Face recognition’s promise of a simple, long-range identification system has made it a compelling tool for criminal justice, private security and mass surveillance. But for the companies racing to develop and sell it, the technology can also function as a double-edged sword, in which pushes to refine its capabilities can be seen as potentially dangerous or morally fraught.
At the center of that debate is Microsoft, whose multimillion-dollar contracts with ICE came under fire amid the agency’s separations of migrant parents and children at the Mexican border.
Face recognition is a core feature of Azure Government, the cloud-computing system Microsoft has promoted to ICE and other agencies as a way to efficiently process lots of data and tap artificial-intelligence applications such as image analysis and real-time translation.
In an open letter to Microsoft chief executive Satya Nadella urging the company to cancel that contract, Microsoft workers pointed to a company blog post in January that said Azure Government would help ICE “accelerate facial recognition and identification.” “We believe that Microsoft must take an ethical stand, and put children and families above profits,” the letter said.
A Microsoft spokesperson, pointing to a statement last week from Nadella, said the company’s “current cloud engagement” with ICE supports relatively anodyne office work such as “mail, calendar, messaging and document management workloads.” The company said in a statement that its facial-recognition improvements are “part of our ongoing work to address the industry-wide and societal issues on bias.”
ICE has voiced interest in expanding deployment of artificial-intelligence features such as face recognition and behavior-prediction algorithms to crack down on immigration offenses and pursue the Trump administration’s stated goal of “extreme vetting” foreign visitors. Federal agents and police officers in airports and along the borders currently use face recognition to identify people or match potential fugitives.
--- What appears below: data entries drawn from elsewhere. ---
Lemma page_schedule_posts_are_honoured_witness :
  let b := {| b_sequence := [alice; waitNode; bob];
              b_schedulingOptions :=
                Some {| startDate := Some (Some (monday2030 + 6 * msPerHour));
                        fromTime := Some "18:00"; toTime := Some "08:00";
                        days := Some ["monday"; "tuesday"; "wednesday"; "thursday";
                                      "friday"; "saturday"] |};
              b_sendNow := false |} in
  (Reachable weekendPage /\ handleSubmit weekendPage = Proceed b /\
   pg_sendOption weekendPage = "schedule" /\
   keepsOffsetDuring easternSpring2030 (-5 * msPerHour) (pg_date weekendPage)
     (List.length (pg_sequence weekendPage))) /\
  exists fh th,
    parseHour (pg_fromTime weekendPage) = Some fh /\
    parseHour (pg_toTime weekendPage) = Some th /\
    (forall e,
       In e (responseEntries
               (fst (scheduleSequenceRoute easternSpring2030 readyServer
                       mondayDawnWorld (requestOf "u1" b)))) ->
       Z.min fh th <= getHours easternSpring2030 (scheduledFor e) <= Z.max fh th /\
       exists day, In day (selectedDays weekendPage) /\
                   dayMap (toLowerCase day)
                   = Some (getDay easternSpring2030 (scheduledFor e))) /\
    StronglySorted Z.lt
      (map (entryDay easternSpring2030)
         (responseEntries
            (fst (scheduleSequenceRoute easternSpring2030 readyServer mondayDawnWorld
                    (requestOf "u1" b))))).
Proof.
  assert (Hkeeps : keepsOffsetDuring easternSpring2030 (-5 * msPerHour)
                     (pg_date weekendPage) (List.length (pg_sequence weekendPage))).
  { apply zoneWithChange_keepsOffset. vm_compute. reflexivity. }
  cbv zeta. split.
  - split; [exact weekendPage_reachable |]. split; [reflexivity |].
    split; [reflexivity | exact Hkeeps].
  - apply (page_schedule_posts_are_honoured easternSpring2030 (-5 * msPerHour)
             readyServer mondayDawnWorld "u1" weekendPage);
      [exact weekendPage_reachable | reflexivity | reflexivity | exact Hkeeps].
Defined.

(** X13.  A schedule-mode post of the page always offers the server an
    eligible day.  For every reachable form state, the days [handleSubmit]
    posts are not empty and are all names the server knows.  So while the
    cursor is a valid date with the six days after it in the range of dates,
    and the host's clocks do not change in those six days, the server's
    14-day search for any item stops on an allowed weekday at most six days
    after the cursor and makes its draw there.  (Across a clock change the
    search can take a seventh step, and from an invalid cursor it finds no
    day: see [skipped_day_lengthens_the_search] and
    [invalid_start_date_schedules_nothing].) *)
Theorem page_days_always_offer_a_day (z : Zone) (tz : Z) (uid : string)
    (fromHour toHour : option Z) (iw : ItemWorld) (item : Item)
    (dst : DeferredState) (c : Z) (st : PageState) (b : PostBody) :
  Reachable st ->
  handleSubmit st = Proceed b ->
  pg_sendOption st = "schedule" ->
  exists ds,
    option_map days (b_schedulingOptions b) = Some (Some ds) /\
    ds <> [] /\
    (forall day, In day ds -> dayMap (toLowerCase day) <> None) /\
    (currentDate dst = Some c ->
     Z.abs c + 6 * msPerDay <= maxTime ->
     keepsOffset z tz c (c + 6 * msPerDay) ->
     exists k : nat,
       (k < 7)%nat /\
       includes (scheduleDays ds) (getDay z (c + Z.of_nat k * msPerDay)) = true /\
       findValidDay z uid fromHour toHour (scheduleDays ds) 14 iw item dst =
       scheduleOnDay z uid fromHour toHour iw item
         (withCursor dst (Some (c + Z.of_nat k * msPerDay)))).
Proof.
  intros Hreach Hsubmit Hopt.
  destruct (reachable_invariant st Hreach) as [_ [_ [Hkeys _]]].
  destruct (handleSubmit_schedule st b Hsubmit Hopt) as [start [_ [Hsel ->]]].
  exists (selectedDays st). split; [reflexivity |]. split; [exact Hsel |].
  assert (Hknown : forall day, In day (selectedDays st) ->
                     dayMap (toLowerCase day) <> None).
  { intros day Hin. apply weekdayNames_known. rewrite <- Hkeys.
    unfold selectedDays in Hin. apply in_map_iff in Hin.
    destruct Hin as [kv [<- Hkv]]. apply filter_In in Hkv.
    apply in_map. tauto. }
  split; [exact Hknown |].
  intros Hcur Hrange Hkeeps.
  assert (Hsome : exists day, In day (selectedDays st) /\
                              dayMap (toLowerCase day) <> None).
  { destruct (selectedDays st) as [| day0 rest] eqn:Hs; [now elim Hsel |].
    exists day0. split; [now left | apply Hknown; now left]. }
  destruct (firstEligible_within_a_week tz (selectedDays st) c Hrange Hsome)
    as [k [Hk Hfixed]].
  assert (Hfirst : firstEligible z (scheduleDays (selectedDays st)) 14 (Some c)
                   = Some (c + Z.of_nat k * msPerDay)).
  { apply (firstEligible_steady z tz c (c + 6 * msPerDay) _ _ Hkeeps);
      [lia | unfold msPerDay; lia | exact Hfixed]. }
  exists k. split; [exact Hk |]. split.
  - now apply firstEligible_sound in Hfirst.
  - now rewrite findValidDay_firstEligible, Hcur, Hfirst.
Qed.

Lemma page_days_always_offer_a_day_witness :
  let b := {| b_sequence := [alice; waitNode; bob];
              b_schedulingOptions :=
                Some {| startDate := Some (Some (monday2030 + 6 * msPerHour));
                        fromTime := Some "18:00"; toTime := Some "08:00";
                        days := Some ["monday"; "tuesday"; "wednesday"; "thursday";
                                      "friday"; "saturday"] |};
              b_sendNow := false |} in
  let c := friday2030 + 2 * msPerDay in
  let dst := {| currentDate := Some c; scheduledEmails := [];
                d_server := readyServer |} in
  (Reachable weekendPage /\ handleSubmit weekendPage = Proceed b /\
   pg_sendOption weekendPage = "schedule") /\
  exists ds,
    option_map days (b_schedulingOptions b) = Some (Some ds) /\
    ds <> [] /\
    (forall day, In day ds -> dayMap (toLowerCase day) <> None) /\
    currentDate dst = Some c /\
    Z.abs c + 6 * msPerDay <= maxTime /\
    keepsOffset easternSpring2030 (-5 * msPerHour) c (c + 6 * msPerDay) /\
    exists k : nat,
      (k < 7)%nat /\
      includes (scheduleDays ds)
        (getDay easternSpring2030 (c + Z.of_nat k * msPerDay)) = true /\
      findValidDay easternSpring2030 "u1" (Some 18) (Some 8) (scheduleDays ds) 14
        (atItem mondayDawnWorld 0) alice dst =
      scheduleOnDay easternSpring2030 "u1" (Some 18) (Some 8)
        (atItem mondayDawnWorld 0) alice
        (withCursor dst (Some (c + Z.of_nat k * msPerDay))).
Proof.
  assert (Hrange : Z.abs (friday2030 + 2 * msPerDay) + 6 * msPerDay <= maxTime).
  { vm_compute. discriminate. }
  assert (Hkeeps : keepsOffset easternSpring2030 (-5 * msPerHour)
                     (friday2030 + 2 * msPerDay)
                     (friday2030 + 2 * msPerDay + 6 * msPerDay)).
  { apply zoneWithChange_keepsOffset. vm_compute. reflexivity. }
  cbv zeta. split.
  - split; [exact weekendPage_reachable |]. split; reflexivity.
  - destruct (page_days_always_offer_a_day easternSpring2030 (-5 * msPerHour) "u1"
                (Some 18) (Some 8) (atItem mondayDawnWorld 0) alice
                {| currentDate := Some (friday2030 + 2 * msPerDay);
                   scheduledEmails := []; d_server := readyServer |}
                (friday2030 + 2 * msPerDay) weekendPage _
                weekendPage_reachable eq_refl eq_refl)
      as [ds [Hdays [Hsome [Hknown Hsearch]]]].
    exists ds. split; [exact Hdays |]. split; [exact Hsome |].
    split; [exact Hknown |]. split; [reflexivity |]. split; [exact Hrange |].
    split; [exact Hkeeps |]. exact (Hsearch eq_refl Hrange Hkeeps).
Defined.

Lemma immediateItem_missing_flag (z : Zone) (uid : string) (iw : ItemWorld)
    (item : Item) (st : ImmediateState) :
  (isColdEmail item = true -> isEligible item = true) ->
  hasMissingRecipients (stateOf (immediateItem z uid iw item st))
  = hasMissingRecipients st.
Proof.
  intros Hok. unfold immediateItem. fold (isColdEmail item).
  destruct (isColdEmail item) eqn:Hcold; [| reflexivity].
  specialize (Hok eq_refl). unfold isEligible in Hok. rewrite Hcold in Hok.
  cbn [andb] in Hok. rewrite Hok. cbn [negb]. unfold agendaSchedule.
  destruct (firstSchedule iw) as [n |]; [| reflexivity].
  destruct (String.eqb n "MongoNotConnectedError"); [| reflexivity].
  destruct (initializeAgenda (im_server st)); [| reflexivity].
  destruct (retrySchedule iw); reflexivity.
Qed.

Lemma immediateLoop_missing_flag (z : Zone) (uid : string) (w : World)
    (items : list Item) :
  (forall item, In item items -> isColdEmail item = true -> isEligible item = true) ->
  forall (i : nat) (st : ImmediateState),
    hasMissingRecipients (stateOf (immediateLoop z uid w i items st))
    = hasMissingRecipients st.
Proof.
  induction items as [| item rest IH]; intros Hok i st; [reflexivity |].
  cbn [immediateLoop].
  pose proof (immediateItem_missing_flag z uid (atItem w i) item st
                (Hok item (or_introl eq_refl))) as H1.
  destruct (immediateItem z uid (atItem w i) item st) as [st1 | n st1];
    cbn [stateOf] in *; [| exact H1].
  rewrite IH; [exact H1 |]. intros it Hin. apply Hok. now right.
Qed.

(** X14.  A send-now post of the page is never rejected for missing
    recipients.  [handleSubmit] posts in send-now mode only when every cold
    e-mail has a recipient, so whatever else happens the route does not
    answer with the missing-recipient message; and when the database is
    reachable, every scheduling call resolves and the sequence has a cold
    e-mail, the answer is 200 with one entry per cold e-mail, in order. *)
Theorem page_send_now_never_misses_recipients (z : Zone) (srv : Server) (w : World)
    (uid : string) (st : PageState) (b : PostBody) :
  handleSubmit st = Proceed b ->
  pg_sendOption st = "now" ->
  responseError (fst (scheduleSequenceRoute z srv w (requestOf uid b)))
    <> Some noRecipientsMessage /\
  (mongoReachable srv = true ->
   (forall i, firstSchedule (atItem w i) = None) ->
   existsb isColdEmail (pg_sequence st) = true ->
   status (fst (scheduleSequenceRoute z srv w (requestOf uid b))) = 200 /\
   map entryKey
     (responseEntries (fst (scheduleSequenceRoute z srv w (requestOf uid b))))
   = map immediateKey (filter isColdEmail (pg_sequence st))).
Proof.
  intros Hsubmit Hopt.
  destruct (handleSubmit_now st b Hsubmit Hopt) as [Hok ->].
  assert (Hfilter : filter isEligible (pg_sequence st)
                    = filter isColdEmail (pg_sequence st)).
  { apply filter_ext_in. intros item Hin.
    destruct (isColdEmail item) eqn:Hc; [now apply Hok |].
    unfold isEligible. now rewrite Hc. }
  split.
  - unfold noRecipientsMessage, scheduleSequenceRoute.
    destruct (ensureAgenda srv) as [srv1 | n srv1]; [| cbn; discriminate].
    destruct (agenda srv1); cbn [negb]; [| cbn; discriminate].
    cbn [requestOf sendNow b_sendNow]. unfold immediateMode, connectToDatabase.
    destruct (mongoReachable srv1); [| cbn; discriminate].
    cbn [requestOf sequence userId b_sequence].
    pose proof (immediateLoop_missing_flag z uid w (pg_sequence st) Hok 0%nat
                  {| hasValidEmails := false; hasMissingRecipients := false;
                     sentEmails := []; im_server := srv1 |}) as Hflag.
    set (run := immediateLoop z uid w 0 (pg_sequence st) _) in *.
    destruct run as [st' | n st'];
      cbn [stateOf hasMissingRecipients] in Hflag; [| cbn; discriminate].
    destruct (hasValidEmails st'); cbn [negb fst]; [cbn; discriminate |].
    rewrite Hflag. cbn. unfold noEmailNodesMessage. discriminate.
  - intros Hmongo Hres Hsome.
    destruct (ensureAgenda_reachable srv Hmongo) as [srv1 Hens].
    destruct (ensureAgenda_ready _ _ Hens) as [Ha [_ [Hm _]]].
    unfold scheduleSequenceRoute. rewrite Hens, Ha. cbn [negb requestOf sendNow b_sendNow].
    unfold immediateMode, connectToDatabase. rewrite Hm, Hmongo.
    cbn [requestOf sequence userId b_sequence].
    destruct (immediateLoop_all_resolve z uid w (pg_sequence st) Hres 0%nat
                {| hasValidEmails := false; hasMissingRecipients := false;
                   sentEmails := []; im_server := srv1 |})
      as [st' [added [Hloop [Hsent [Hkeys Hvalid]]]]].
    rewrite Hloop. cbn [sentEmails hasValidEmails orb app] in Hsent, Hvalid.
    assert (Hany : existsb isEligible (pg_sequence st) = true).
    { apply existsb_exists in Hsome. destruct Hsome as [item [Hin Hc]].
      apply existsb_exists. exists item. split; [exact Hin | now apply Hok]. }
    rewrite Hvalid, Hany. cbn [negb fst status ok200 responseEntries json].
    split; [reflexivity |]. now rewrite Hsent, Hkeys, Hfilter.
Qed.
Criticism of face recognition will likely expand as the technology finds its way into more arenas, including airports, stores and schools. The Orlando police said this week it would not renew its use of Amazon’s Rekognition system following criticism of the technology’s effects on privacy and civil rights.
Companies “have to acknowledge their moral involvement in the downstream use of their technology,” Robinson said. “The impulse is that they’re going to put a product out there and wash their hands of the consequences. That’s unacceptable.”